Then, it heated to 840 degreeC, the hot rolling of 9 passes was performed at the processing rate of about 15% per pass, and the crack of the surface and the edge was observed.
As a result, no hot-rolling cracks occurred in the slab cast at an average cooling rate of 50 ° C./min or higher. In particular, it has been found that a slab having an average cooling rate of 80 ° C./min or more can cope with a further increase in hot rolling temperature or a processing rate, and has a margin in the condition range. On the other hand, in the slab cast at a cooling rate of less than 50 ° C / min, hot rolling cracks occur, and even in an appropriate composition range, hot rolling cracks may occur depending on the average cooling rate during casting, It has been found that there is a case where yield is lowered.
[0040]
[Example 3]
Alloy No. 1 of the present invention obtained by Example 1. 1 was subjected to Cu underplating 0.45 μm and Sn plating reflow 1.2 μm. Then, it processed into the box-shaped female terminal which has a spring part, and heat processing for 60 minutes was implemented at the temperature of 190 degreeC. A male was fitted to this terminal and a terminal that had not been heat-treated, and exposed and held in a thermostatic bath at 125 ° C. for 330 hours. The low voltage low current resistance and the contact load of the terminal after initial exposure and exposure were measured, and the results are shown in Table 3.
[0041]
[Table 3]
Figure 0004294196
[0042]
From Table 3, it can be seen that an increase in low-voltage low-current resistance and a decrease in contact load after standing at high temperatures can be effectively suppressed by subjecting the terminals to heat treatment after press working. That is, it can be said that it can lead to the improvement of the reliability of the terminal using the copper alloy of this invention and its manufacturing method.
[0043]
[Example 4]
The strips of the alloy No. 1 of the present invention obtained in Example 1 and comparative alloys No. 7 and No. 11 in Table 1 were prepared. These strips were press-punched into a 1.25 mm pitch skewed terminal using a carbide punch and tool steel die. However, the clearance was 8% of the plate thickness.

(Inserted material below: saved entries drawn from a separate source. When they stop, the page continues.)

(** * Instagram clone API: the in-memory stores and their routers

    A shallow embedding of [storage.py], [models.py] and the routers
    ([users.py], [posts.py], [follows.py], [likes.py], [comments.py],
    [feed.py], [explore.py]), with the index invariants of the service.

    Conventions of the embedding
    - A Python [str] is a [string]; one [ascii] stands for one code point
      below 256, and [str.lower], [str.strip] and the regex class [\w] are
      written out for exactly those code points.
    - The dicts that the code indexes, or scans only to ask whether some
      entry exists ([users], [follows], [followers], [likes], [comments],
      [post_comments]), are [gmap]s.  The two dicts that the code iterates
      before a stable sort ([posts], [hashtag_posts]) keep Python's
      insertion order and are association lists ([odict]).
    - A Python [set] of identifiers is a [gset string].
    - [uuid.uuid4()] and [datetime.utcnow().isoformat()] are inputs of the
      handlers that call them.
    - A handler is a function [State -> result _ * State]; the state on the
      right is the store at the moment the handler returns or raises. *)

From Stdlib Require Import NArith Ascii String Sorted Permutation.
From stdpp Require Import base decidable option list sorting gmap strings.

Local Open Scope string_scope.
#[local] Set Warnings "-clear-no-such-hyp".

(** ** Text: [str.lower], [str.strip], [re.findall(r"#(\w+)")] *)

Module Text.

Definition between (lo hi n : N) : bool := ((lo <=? n) && (n <=? hi))%N.

(** [str.lower] on one code point below 256: A-Z and the Latin-1 capitals
    (all of 192..222 but the multiplication sign 215) move up by 32.  Below
    256 [str.lower] works character by character; from U+0100 on it need not
    (U+0130 becomes two code points), and such strings are outside this
    embedding. *)
Definition lower_char (c : ascii) : ascii :=
  let n := N_of_ascii c in
  if between 65 90 n || between 192 214 n || between 216 222 n
  then ascii_of_N (n + 32) else c.

Fixpoint lower (s : string) : string :=
  match s with
  | EmptyString => EmptyString
  | String c s' => String (lower_char c) (lower s')
  end.

(** The regex class [\w] of a [str] pattern: [str.isalnum] or underscore. *)
Definition is_word_char (c : ascii) : bool :=
  let n := N_of_ascii c in
  between 48 57 n || between 65 90 n || (n =? 95)%N || between 97 122 n
  || (n =? 170)%N || between 178 179 n || (n =? 181)%N
  || between 185 186 n || between 188 190 n
  || between 192 214 n || between 216 246 n || between 248 255 n.

(** The characters [str.strip()] removes. *)
Definition is_space (c : ascii) : bool :=
  let n := N_of_ascii c in
  between 9 13 n || between 28 32 n || (n =? 133)%N || (n =? 160)%N.

(** [not v.strip()]: nothing but white space. *)
Fixpoint is_blank (s : string) : bool :=
  match s with
  | EmptyString => true
  | String c s' => is_space c && is_blank s'
  end.

(** The longest prefix of word characters: what [\w+] takes, greedily. *)
Fixpoint word_prefix (s : string) : string :=
  match s with
  | EmptyString => EmptyString
  | String c s' => if is_word_char c then String c (word_prefix s') else EmptyString
  end.

(** [_HASHTAG_RE.findall(caption)] for [_HASHTAG_RE = re.compile(r"#(\w+)")].
    After a match the regex resumes behind the word it took; the characters
    of that word are not [#], so scanning through them finds nothing and
    the recursion may step one character at a time. *)
Fixpoint findall (s : string) : list string :=
  match s with
  | EmptyString => []
  | String c s' =>
      if Ascii.eqb c "#"%char then
        match word_prefix s' with
        | EmptyString => findall s'
        | w => w :: findall s'
        end
      else findall s'
  end.

End Text.

(** ** Insertion-ordered dicts ([posts], [hashtag_posts]) *)

Module OrderedDict.
Section ordered_dict.
Context {V : Type}.

Local Abbreviation t := (list (string * V)).

(** [d.get(k)] *)
Fixpoint get (k : string) (d : t) : option V :=
  match d with
  | [] => None
  | (k', v) :: d' => if decide (k' = k) then Some v else get k d'
  end.

(** [d[k] = v]: an existing key keeps its position, a new one goes last. *)
Fixpoint set (k : string) (v : V) (d : t) : t :=
  match d with
  | [] => [(k, v)]
  | (k', v') :: d' =>
      if decide (k' = k) then (k, v) :: d' else (k', v') :: set k v d'
  end.

(** [d.setdefault(k, v)], for the store it leaves behind. *)
Definition setdefault (k : string) (v : V) (d : t) : t :=
  match get k d with Some _ => d | None => set k v d end.

(** [del d[k]] for a key that is there; [d.pop(k, None)] in general. *)
Definition del (k : string) (d : t) : t :=
  filter (λ kv, kv.1 ≠ k) d.

(** The value under [k] is updated in place ([d[k].add(x)] and the like);
    nothing happens when [k] is absent. *)
Fixpoint adjust (f : V → V) (k : string) (d : t) : t :=
  match d with
  | [] => []
  | (k', v) :: d' =>
      if decide (k' = k) then (k', f v) :: d' else (k', v) :: adjust f k d'
  end.

Definition keys (d : t) : list string := d.*1.
Definition values (d : t) : list V := d.*2.
Definition items (d : t) : list (string * V) := d.

(** One entry per key: what makes an association list a dict. *)
Definition wf (d : t) : Prop := NoDup (keys d).

End ordered_dict.
End OrderedDict.

Abbreviation odict V := (list (string * V)).

(** ** Sorting: [list.sort(key=..., reverse=True)]

  Python's sort is stable, also with [reverse=True]: elements with equal
  keys keep their order.  Every stable sort returns the same list; it is
  written here as a stable insertion sort. *)

Section sort_desc.
Context {A K : Type} (leb : K → K → bool) (key : A → K).

Fixpoint insert_desc (x : A) (l : list A) : list A :=
  match l with
  | [] => [x]
  | y :: l' =>
      if leb (key y) (key x) then x :: y :: l' else y :: insert_desc x l'
  end.

Definition sort_desc (l : list A) : list A := foldr insert_desc [] l.

(** [x] may stand before [y] in a list sorted with [reverse=True]. *)
Definition desc (x y : A) : Prop := leb (key y) (key x) = true.

End sort_desc.

(** ** models.py: request and response models, and the stored records *)

Inductive MediaType := image | video.

(** The dict [create_user] stores under [store.users[uid]]. *)
Module User.
Record t := mk
  { id : string; username : string; display_name : string; bio : string;
    profile_pic_url : string; created_at : string }.
End User.

Module UserCreate.
Record t := mk
  { username : string; display_name : string; bio : string;
    profile_pic_url : string }.
(** [Field(..., min_length=1)] on [username] and [display_name]. *)
Definition valid (p : t) : bool :=
  negb (String.eqb (username p) "") && negb (String.eqb (display_name p) "").
End UserCreate.

Module UserUpdate.
Record t := mk
  { display_name : option string; bio : option string;
    profile_pic_url : option string }.
End UserUpdate.

Module UserOut.
Record t := mk
  { id : string; username : string; display_name : string; bio : string;
    profile_pic_url : string; created_at : string;
    follower_count : nat; following_count : nat; post_count : nat }.
End UserOut.

(** The dict [create_post] stores under [store.posts[pid]]. *)
Module Post.
Record t := mk
  { id : string; user_id : string; media_url : string; media_type : MediaType;
    caption : string; hashtags : list string; created_at : string }.
End Post.

Module PostCreate.
Record t := mk
  { user_id : string; media_url : string; media_type : MediaType;
    caption : string }.
(** [Field(..., min_length=1)] on [media_url]. *)
Definition valid (p : t) : bool := negb (String.eqb (media_url p) "").
End PostCreate.

Module PostOut.
Record t := mk
  { id : string; user_id : string; media_url : string; media_type : MediaType;
    caption : string; hashtags : list string; created_at : string;
    like_count : nat; comment_count : nat }.
End PostOut.

(** The dict [add_comment] stores under [store.comments[cid]]. *)
Module Comment.
Record t := mk
  { id : string; user_id : string; post_id : string; text : string;
    created_at : string }.
End Comment.

Module CommentCreate.
Record t := mk { user_id : string; text : string }.
(** The validator [text_must_not_be_blank]. *)
Definition valid (p : t) : bool := negb (Text.is_blank (text p)).
End CommentCreate.

Module CommentOut.
Record t := mk
  { id : string; user_id : string; post_id : string; text : string;
    created_at : string }.
End CommentOut.

Module LikeAction.
Record t := mk { user_id : string }.
End LikeAction.

Module HashtagCount.
Record t := mk { tag : string; count : nat }.
End HashtagCount.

After 1 million shots of this stamping, the burrs were examined in the rolling direction and the punched surfaces in the perpendicular direction were examined with an optical microscope. The burrs of No. 1 were 10 μm or less in height. No. 7 and No. 11 had burrs exceeding 20 μm particularly in the part parallel to the rolling direction.
From the above, it can be seen that the No. 1 alloy according to the present invention is excellent in mold wear.
[0044]
【The invention's effect】
As is clear from the above explanation, the copper-based alloy according to the present invention or the material obtained by the method of the present invention is 0.2% proof stress, tensile strength, conductivity compared to conventional brass, phosphor bronze and the like. Ratio, Young's modulus balance, stress relaxation resistance characteristics, stress corrosion cracking resistance, etc. Furthermore, because it is excellent in pressability and can be manufactured at low cost, it is ideal as a material for electrical and electronic parts such as connectors that replace brass and phosphor bronze It is a thing.

Claims (5)

Zn:23〜28mass%、Sn:0.3〜1.8mass%の範囲で、かつ次式(1)を満たしてなるZn、Snを含み、残部がCuおよび不可避的不純物からなる銅合金であって、
6.0≦0.25X+Y≦8.5 (1)
ただし、X:Znの含有量(mass%)、Y:Snの含有量(mass%
0.2%耐力が600N/mm2以上、引張強さが650N/mm2以上、導電率が20%IACS以上、ヤング率が120kN/mm2以下および応力緩和率が20%以下であることを特徴とするコネクタ用銅合金。
A copper alloy containing Zn and Sn in the range of Zn: 23 to 28 mass% , Sn: 0.3 to 1.8 mass% and satisfying the following formula (1), with the balance being Cu and inevitable impurities Because
6.0 ≦ 0.25X + Y ≦ 8.5 (1)
However, X: Zn content ( mass% ), Y: Sn content ( mass% )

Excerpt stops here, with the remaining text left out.